Yup.  .45 ACP ammo will cost a good bit, especially since the price of lead and copper has climbed up steadily.  

You may want to try your hand at reloading your own ammo.  You could make high quality ammo for about 6-7 bucks per box of 50 rounds, and that's for jacketed bullets.  Yes, it's going to cost a good bit to get started, but you'll quickly save money and recoup your costs, especially if you shoot a good amount.  

OK, I may be a bit wrong when I say you'll save money, since you'll probably be shooting 2-3 times as much ammo for the money spent!  

The .45 ACP is a very friendly handgun cartridge to reload, since you're dealing with subsonic velocities, and a low operating pressure.  

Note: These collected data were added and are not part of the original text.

(** C2, amended: for a file whose name is ASCII text, where a digit is
    one of [0-9], the marker removed during sample-name derivation is a
    substring made of [_S], one or more characters other than a newline
    (underscores included), [_L], zero or more digits, [1_R], one or more
    digits and [_001]; scanning from the left, a character is kept only
    where no such marker starts, and what is dropped is such a marker.  A
    name in which a marker occurs comes out strictly shorter. *)
Theorem C2_marker_removed :
  (forall fastq : Path,
     ascii_text (name fastq) = true ->
     Re.strips marker (Re.sub fastq_regex [Re.RGroup 1] (stem fastq))
               (genome_name fastq))
  /\ (forall name pre w post : str,
        name = pre ++ w ++ post -> marker w ->
        length (Re.sub illumina_regex [] name) < length name).
Proof.
  split.
  - intros fastq _. apply illumina_sub_strips.
  - intros name pre w post E Hw.
    eapply strips_shorter with (L := marker); eauto.
    + apply marker_nonempty.
    + apply illumina_sub_strips.
Qed.

Lemma C2_marker_removed_witness :
  Re.strips marker "sample_S1_x_L001_R1_001" "sample"
  /\ length (Re.sub illumina_regex [] "sample_S1_x_L001_R1_001")
     < length ("sample_S1_x_L001_R1_001" : str).
Proof.
  split.
  - apply (proj1 C2_marker_removed
             (parse_path "/data/sample_S1_x_L001_R1_001.fastq.gz")).
    reflexivity.
  - apply (proj2 C2_marker_removed "sample_S1_x_L001_R1_001" "sample"
                 "_S1_x_L001_R1_001" []).
    + reflexivity.
    + exists "1_x", "00", "1". repeat split; try discriminate.
      * repeat constructor; discriminate.
      * repeat constructor.
      * repeat constructor.
Defined.

(** ** [str.format] *)

Section FormatFacts.

Variable args : list value.
Variable kw : list (str * value).

Ltac split_ifs :=
  repeat match goal with
         | H : context [if ?b then _ else _] |- _ => destruct b eqn:?
         | |- context [if ?b then _ else _] => destruct b eqn:?
         end.

(** A prefix that formats on its own leaves the scan in literal text. *)
Lemma format_go_app pre : forall rest m an out out' an',
  format_go args kw pre m an out = Ok (out', an') ->
  format_go args kw (pre ++ rest) m an out = format_go args kw rest Text an' out'.
Proof.
  induction pre as [|a pre IH]; intros rest m an out out' an' H.
  - simpl in H. destruct m; try discriminate. injection H as -> ->. reflexivity.
  - cbn [app format_go] in *.
    destruct m; split_ifs; try discriminate; try (apply IH; assumption);
      destruct (field_value args kw an _) as [[v an1]| |];
      try discriminate; apply IH; assumption.
Qed.

(** Text already produced stays in front. *)
Lemma format_go_out s : forall m an o1 o2,
  format_go args kw s m an (o1 ++ o2) = prefixed o1 (format_go args kw s m an o2).
Proof.
  induction s as [|a s IH]; intros m an o1 o2.
  - simpl. destruct m; reflexivity.
  - cbn [format_go].
    destruct m; split_ifs; try reflexivity;
      try (rewrite <- app_assoc; apply IH); try apply IH;
      destruct (field_value args kw an _) as [[v an1]| |];
      try reflexivity; rewrite <- app_assoc; apply IH.
Qed.

Lemma field_special_brace a : field_special a = false -> Ascii.eqb a "{" = false.
Proof.
  unfold field_special. cbn [existsb]. intros H.
  repeat (apply orb_false_elim in H; destruct H as [? H]); assumption.
Qed.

> The question I have is for the 40 S&w How bad is the recoil on it I have heard not to bad and then other people say after a while it will start to hurt. Want to hear your reviews. Cause I shot my 45 for about 50 mins before my hand start to cramp a little.


 
If you can handle the Glock 21, then you'll probably find that the Glock 23, when firing full power loads, will have a slight bit more felt recoil than the Glock 21, due to the compact frame of the Glock 23, versus the full size frame of the Glock 21.  

With moderate power loads, though, it's really a wash between the two guns.  

With light loads, the Glock 23 is very easy to shoot.  Loads such as Federal's 165 grain Hydrashok are subsonic (almost all 165 grain loads are supersonic), as is their American Eagle 165 grain FMJ.  Very soft-shooting loads, and very easy to manage in a Glock 23, yet they still have enough power to reliably cycle the slide.


----------



## TallAdam85 (Mar 11, 2007)

> You can do it yourself with a file if you don't want to ship it off to someone.
> 
> 
> 
> ...


----------



## KenpoTex (Mar 11, 2007)

I'm issued a 23 for work and I carry a 19 off-duty so I have quite a bit of experience with both. Of the two, I definately prefer the 19. I find the 23 to be a little "snappy," even more so than the .45's I've owned/shot. The recoil isn't painful by any means...it's just a little annoying to have to deal with the extra muzzle-flip. 

My advice would be to go with the 19. You'll be able to shoot twice as much for your money and with good ammo, you don't really lose much in terms of power with the 9mm vs. the .40 S&W.

As far as the finger-grooves thing...have you had a chance to handle the 19/23? I ask because the difference in the grip between the 21 and the 19/23 will have a slight impact on where your hand is placed. You may not need any mods at all. If so, you can just take them off yourself with a sanding block. It may not look as pretty but you'll save quite a bit of money and hey, it's a tool, who cares what it looks like. (besides...glocks are butt-ugly anyway )


----------



## Grenadier (Mar 13, 2007)

Just a thought, but you may want to ask your local gun store if they have factory refurbished Glocks.  These are mostly 2nd generation frames (no finger grooves or rails), and each one of them has been thoroughly inspected, cleaned, and any parts showing wear and tear are replaced with factory new ones.  

You can often find them at a significantly lower price than factory new ones, and they're going to be as good as factory new.  Prior to 2004, these were especially great deals, since they would come with two pre-ban magazines.


----------